____ Exercise material

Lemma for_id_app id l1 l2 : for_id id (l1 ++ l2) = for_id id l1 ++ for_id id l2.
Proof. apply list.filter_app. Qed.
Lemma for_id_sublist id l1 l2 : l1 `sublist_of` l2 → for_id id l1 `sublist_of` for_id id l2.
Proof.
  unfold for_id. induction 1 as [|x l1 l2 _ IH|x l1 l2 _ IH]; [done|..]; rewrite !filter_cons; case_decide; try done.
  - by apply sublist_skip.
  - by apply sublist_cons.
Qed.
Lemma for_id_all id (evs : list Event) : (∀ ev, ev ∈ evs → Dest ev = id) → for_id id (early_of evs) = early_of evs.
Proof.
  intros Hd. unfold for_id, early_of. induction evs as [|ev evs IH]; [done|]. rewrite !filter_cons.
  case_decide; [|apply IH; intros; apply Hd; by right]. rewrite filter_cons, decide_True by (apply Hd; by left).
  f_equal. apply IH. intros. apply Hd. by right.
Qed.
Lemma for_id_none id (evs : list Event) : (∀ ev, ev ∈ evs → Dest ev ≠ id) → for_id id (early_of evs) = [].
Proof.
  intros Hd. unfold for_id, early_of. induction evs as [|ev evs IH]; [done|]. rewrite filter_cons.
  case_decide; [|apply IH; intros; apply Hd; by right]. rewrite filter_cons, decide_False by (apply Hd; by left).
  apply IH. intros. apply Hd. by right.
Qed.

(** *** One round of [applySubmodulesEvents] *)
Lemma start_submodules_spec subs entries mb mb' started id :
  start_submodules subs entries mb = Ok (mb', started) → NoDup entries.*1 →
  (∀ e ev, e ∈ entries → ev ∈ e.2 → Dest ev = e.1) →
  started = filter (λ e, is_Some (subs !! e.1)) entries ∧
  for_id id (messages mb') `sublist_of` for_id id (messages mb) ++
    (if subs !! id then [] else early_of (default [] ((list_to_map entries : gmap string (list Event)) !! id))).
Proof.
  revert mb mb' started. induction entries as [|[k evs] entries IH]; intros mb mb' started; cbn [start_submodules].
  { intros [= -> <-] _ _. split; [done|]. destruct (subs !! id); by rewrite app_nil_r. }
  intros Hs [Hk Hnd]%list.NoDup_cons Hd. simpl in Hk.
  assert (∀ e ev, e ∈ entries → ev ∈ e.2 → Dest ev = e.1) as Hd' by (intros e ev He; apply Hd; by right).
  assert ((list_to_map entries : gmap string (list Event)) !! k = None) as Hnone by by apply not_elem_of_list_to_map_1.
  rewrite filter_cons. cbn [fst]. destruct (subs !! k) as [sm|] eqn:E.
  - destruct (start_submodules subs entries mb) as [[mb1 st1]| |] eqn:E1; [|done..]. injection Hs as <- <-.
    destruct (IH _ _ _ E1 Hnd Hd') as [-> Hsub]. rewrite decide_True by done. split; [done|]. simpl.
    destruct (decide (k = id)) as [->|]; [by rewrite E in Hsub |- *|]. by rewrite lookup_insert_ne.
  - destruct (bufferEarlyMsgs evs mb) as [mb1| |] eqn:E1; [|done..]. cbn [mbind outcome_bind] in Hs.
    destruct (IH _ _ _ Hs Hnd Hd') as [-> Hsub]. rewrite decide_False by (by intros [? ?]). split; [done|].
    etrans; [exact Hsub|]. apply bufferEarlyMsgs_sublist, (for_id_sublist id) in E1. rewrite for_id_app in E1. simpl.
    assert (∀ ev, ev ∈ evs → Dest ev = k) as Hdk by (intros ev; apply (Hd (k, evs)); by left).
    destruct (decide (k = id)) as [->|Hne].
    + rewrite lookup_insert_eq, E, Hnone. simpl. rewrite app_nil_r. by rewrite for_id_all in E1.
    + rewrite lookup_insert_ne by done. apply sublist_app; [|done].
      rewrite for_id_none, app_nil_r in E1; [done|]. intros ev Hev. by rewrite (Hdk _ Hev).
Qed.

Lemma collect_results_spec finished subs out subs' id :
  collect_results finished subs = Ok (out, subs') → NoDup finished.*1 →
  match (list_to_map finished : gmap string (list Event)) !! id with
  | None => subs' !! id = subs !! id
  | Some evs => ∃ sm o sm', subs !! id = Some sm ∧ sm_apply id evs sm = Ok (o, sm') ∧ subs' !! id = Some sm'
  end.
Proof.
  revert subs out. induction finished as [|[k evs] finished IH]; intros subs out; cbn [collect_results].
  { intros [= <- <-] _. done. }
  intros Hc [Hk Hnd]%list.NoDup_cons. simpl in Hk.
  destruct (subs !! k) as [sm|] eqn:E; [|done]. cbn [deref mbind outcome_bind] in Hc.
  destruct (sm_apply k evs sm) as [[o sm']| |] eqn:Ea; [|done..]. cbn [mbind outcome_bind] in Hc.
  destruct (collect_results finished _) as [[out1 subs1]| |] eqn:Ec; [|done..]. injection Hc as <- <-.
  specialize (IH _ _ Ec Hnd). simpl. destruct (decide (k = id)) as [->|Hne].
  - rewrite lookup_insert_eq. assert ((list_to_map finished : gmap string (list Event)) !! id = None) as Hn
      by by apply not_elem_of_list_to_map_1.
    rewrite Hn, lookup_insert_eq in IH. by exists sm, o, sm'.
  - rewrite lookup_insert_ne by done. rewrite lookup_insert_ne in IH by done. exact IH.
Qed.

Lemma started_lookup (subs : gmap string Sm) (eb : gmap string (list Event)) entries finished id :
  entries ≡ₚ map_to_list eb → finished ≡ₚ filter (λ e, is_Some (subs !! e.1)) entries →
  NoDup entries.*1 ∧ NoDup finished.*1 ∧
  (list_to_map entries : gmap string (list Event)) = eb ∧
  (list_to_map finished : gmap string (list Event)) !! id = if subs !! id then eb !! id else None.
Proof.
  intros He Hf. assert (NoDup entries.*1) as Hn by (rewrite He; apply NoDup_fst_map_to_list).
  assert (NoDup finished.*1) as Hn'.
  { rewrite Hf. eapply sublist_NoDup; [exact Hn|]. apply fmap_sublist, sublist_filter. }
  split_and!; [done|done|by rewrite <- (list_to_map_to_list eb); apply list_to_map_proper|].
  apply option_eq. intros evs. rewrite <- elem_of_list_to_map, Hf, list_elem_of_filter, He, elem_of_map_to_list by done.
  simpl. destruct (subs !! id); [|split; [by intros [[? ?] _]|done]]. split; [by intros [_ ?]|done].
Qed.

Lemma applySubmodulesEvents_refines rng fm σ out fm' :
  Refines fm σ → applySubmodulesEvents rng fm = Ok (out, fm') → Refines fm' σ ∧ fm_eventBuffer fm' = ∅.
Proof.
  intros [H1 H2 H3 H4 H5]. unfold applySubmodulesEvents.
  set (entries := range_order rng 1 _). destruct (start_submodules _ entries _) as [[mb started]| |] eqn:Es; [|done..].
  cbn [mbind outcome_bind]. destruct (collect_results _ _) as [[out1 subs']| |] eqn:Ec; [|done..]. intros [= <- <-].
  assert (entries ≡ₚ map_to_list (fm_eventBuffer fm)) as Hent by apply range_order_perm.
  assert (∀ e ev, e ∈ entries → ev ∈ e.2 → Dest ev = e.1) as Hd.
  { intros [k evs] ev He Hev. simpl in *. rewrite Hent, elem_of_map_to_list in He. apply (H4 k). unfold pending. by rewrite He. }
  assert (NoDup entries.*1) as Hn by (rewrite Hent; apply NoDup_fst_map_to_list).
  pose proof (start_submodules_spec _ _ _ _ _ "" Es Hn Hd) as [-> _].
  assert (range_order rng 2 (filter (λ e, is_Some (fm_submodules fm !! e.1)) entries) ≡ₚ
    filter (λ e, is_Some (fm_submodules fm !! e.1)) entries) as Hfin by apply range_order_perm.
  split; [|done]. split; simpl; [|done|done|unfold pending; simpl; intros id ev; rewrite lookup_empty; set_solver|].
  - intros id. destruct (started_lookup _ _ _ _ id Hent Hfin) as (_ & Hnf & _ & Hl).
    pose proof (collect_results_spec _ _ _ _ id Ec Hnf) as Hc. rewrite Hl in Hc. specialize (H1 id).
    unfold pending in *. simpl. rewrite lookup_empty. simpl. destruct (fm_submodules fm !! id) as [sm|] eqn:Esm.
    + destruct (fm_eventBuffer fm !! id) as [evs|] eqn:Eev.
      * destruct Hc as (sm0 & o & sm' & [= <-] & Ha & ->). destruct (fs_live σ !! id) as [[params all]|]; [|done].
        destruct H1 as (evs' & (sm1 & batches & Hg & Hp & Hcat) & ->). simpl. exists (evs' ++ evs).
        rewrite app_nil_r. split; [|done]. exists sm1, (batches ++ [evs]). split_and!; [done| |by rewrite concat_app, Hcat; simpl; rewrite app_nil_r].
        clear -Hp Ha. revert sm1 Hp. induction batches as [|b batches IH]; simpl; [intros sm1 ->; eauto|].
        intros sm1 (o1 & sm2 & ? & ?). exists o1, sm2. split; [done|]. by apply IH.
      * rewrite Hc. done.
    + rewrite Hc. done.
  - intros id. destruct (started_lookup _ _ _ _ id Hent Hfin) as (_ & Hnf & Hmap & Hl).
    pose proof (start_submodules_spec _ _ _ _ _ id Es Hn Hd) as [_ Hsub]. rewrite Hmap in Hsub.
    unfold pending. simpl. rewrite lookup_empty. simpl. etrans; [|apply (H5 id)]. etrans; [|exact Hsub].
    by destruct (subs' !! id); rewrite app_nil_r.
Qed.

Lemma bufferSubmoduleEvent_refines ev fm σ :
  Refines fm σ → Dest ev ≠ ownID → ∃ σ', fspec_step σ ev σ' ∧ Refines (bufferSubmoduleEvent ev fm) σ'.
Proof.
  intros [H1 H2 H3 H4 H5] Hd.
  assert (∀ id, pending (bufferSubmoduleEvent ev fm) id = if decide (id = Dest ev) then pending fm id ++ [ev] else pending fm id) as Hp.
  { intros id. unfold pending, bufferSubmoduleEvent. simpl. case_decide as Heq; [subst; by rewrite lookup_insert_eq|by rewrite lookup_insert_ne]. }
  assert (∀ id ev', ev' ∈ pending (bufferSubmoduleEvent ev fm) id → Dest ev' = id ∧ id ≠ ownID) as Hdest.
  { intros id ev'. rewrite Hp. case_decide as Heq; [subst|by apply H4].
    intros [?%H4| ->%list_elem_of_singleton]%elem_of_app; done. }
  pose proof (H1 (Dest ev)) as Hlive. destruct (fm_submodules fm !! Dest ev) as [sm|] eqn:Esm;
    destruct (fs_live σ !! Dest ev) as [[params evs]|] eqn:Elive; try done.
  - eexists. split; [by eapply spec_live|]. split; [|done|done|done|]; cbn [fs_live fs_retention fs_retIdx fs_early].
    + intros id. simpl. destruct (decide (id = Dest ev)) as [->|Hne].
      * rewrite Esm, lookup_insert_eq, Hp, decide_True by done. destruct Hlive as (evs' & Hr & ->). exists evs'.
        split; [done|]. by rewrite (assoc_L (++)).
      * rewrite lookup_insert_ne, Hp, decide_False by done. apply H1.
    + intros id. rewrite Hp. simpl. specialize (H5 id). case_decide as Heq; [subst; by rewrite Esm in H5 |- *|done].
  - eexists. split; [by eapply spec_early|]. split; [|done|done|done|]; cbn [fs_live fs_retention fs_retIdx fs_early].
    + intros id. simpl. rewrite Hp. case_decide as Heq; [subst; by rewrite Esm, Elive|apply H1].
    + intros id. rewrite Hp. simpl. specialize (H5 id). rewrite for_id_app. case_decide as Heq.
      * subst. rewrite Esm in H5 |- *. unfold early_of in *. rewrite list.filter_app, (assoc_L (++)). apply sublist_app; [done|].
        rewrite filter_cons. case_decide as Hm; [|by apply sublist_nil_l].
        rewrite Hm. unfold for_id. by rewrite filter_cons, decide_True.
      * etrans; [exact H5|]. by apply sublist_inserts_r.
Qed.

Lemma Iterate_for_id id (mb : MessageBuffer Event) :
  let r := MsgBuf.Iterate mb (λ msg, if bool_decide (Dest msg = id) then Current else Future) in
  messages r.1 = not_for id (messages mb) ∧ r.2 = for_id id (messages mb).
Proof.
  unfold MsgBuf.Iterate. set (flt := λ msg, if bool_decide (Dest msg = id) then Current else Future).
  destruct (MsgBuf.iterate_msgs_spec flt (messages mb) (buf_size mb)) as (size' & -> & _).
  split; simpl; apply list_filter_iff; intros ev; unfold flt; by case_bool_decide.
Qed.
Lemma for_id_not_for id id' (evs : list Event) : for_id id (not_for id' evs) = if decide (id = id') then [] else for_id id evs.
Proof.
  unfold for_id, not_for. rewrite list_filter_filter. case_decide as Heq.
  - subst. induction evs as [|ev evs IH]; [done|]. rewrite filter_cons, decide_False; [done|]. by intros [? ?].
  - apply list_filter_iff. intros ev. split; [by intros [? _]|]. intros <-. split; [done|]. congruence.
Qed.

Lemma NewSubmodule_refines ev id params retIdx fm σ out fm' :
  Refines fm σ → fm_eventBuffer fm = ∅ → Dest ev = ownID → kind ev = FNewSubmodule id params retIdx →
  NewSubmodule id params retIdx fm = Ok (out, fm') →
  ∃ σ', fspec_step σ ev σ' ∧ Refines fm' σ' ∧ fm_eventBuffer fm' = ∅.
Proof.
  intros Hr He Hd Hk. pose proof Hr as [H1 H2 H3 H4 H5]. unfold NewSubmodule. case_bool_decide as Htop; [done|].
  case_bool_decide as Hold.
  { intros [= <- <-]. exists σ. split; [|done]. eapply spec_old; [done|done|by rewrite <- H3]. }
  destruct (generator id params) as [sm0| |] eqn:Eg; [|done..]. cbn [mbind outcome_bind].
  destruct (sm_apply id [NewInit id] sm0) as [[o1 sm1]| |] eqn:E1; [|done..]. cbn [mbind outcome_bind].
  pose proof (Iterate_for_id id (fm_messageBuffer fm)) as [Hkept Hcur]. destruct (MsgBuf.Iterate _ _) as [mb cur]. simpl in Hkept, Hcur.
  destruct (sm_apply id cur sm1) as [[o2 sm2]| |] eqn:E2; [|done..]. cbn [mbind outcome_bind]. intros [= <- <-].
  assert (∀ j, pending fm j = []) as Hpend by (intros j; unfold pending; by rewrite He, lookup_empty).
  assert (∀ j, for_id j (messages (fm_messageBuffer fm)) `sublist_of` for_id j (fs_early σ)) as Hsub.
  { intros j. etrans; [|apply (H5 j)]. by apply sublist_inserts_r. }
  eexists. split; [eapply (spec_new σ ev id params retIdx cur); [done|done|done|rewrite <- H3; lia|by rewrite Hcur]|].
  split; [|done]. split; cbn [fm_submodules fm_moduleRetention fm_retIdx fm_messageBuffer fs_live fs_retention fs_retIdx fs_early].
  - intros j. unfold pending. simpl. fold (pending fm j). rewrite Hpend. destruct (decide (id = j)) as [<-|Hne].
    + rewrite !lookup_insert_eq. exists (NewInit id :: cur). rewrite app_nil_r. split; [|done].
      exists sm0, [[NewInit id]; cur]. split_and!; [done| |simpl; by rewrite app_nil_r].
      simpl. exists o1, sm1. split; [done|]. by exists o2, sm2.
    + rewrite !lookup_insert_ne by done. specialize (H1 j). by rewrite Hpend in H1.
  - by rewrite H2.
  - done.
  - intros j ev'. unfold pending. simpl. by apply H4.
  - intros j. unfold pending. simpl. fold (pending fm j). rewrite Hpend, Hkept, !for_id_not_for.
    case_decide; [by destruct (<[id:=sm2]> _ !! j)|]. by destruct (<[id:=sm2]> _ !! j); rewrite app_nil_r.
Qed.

________

» What you need to do: Reprint exactly the lines above that start at the one with "Lemma bufferSubmoduleEvent_refines ev" and end at the one with "assert (∀ id, pending", keeping both and adding none.

» The completed task:
Lemma bufferSubmoduleEvent_refines ev fm σ :
  Refines fm σ → Dest ev ≠ ownID → ∃ σ', fspec_step σ ev σ' ∧ Refines (bufferSubmoduleEvent ev fm) σ'.
Proof.
  intros [H1 H2 H3 H4 H5] Hd.
  assert (∀ id, pending (bufferSubmoduleEvent ev fm) id = if decide (id = Dest ev) then pending fm id ++ [ev] else pending fm id) as Hp.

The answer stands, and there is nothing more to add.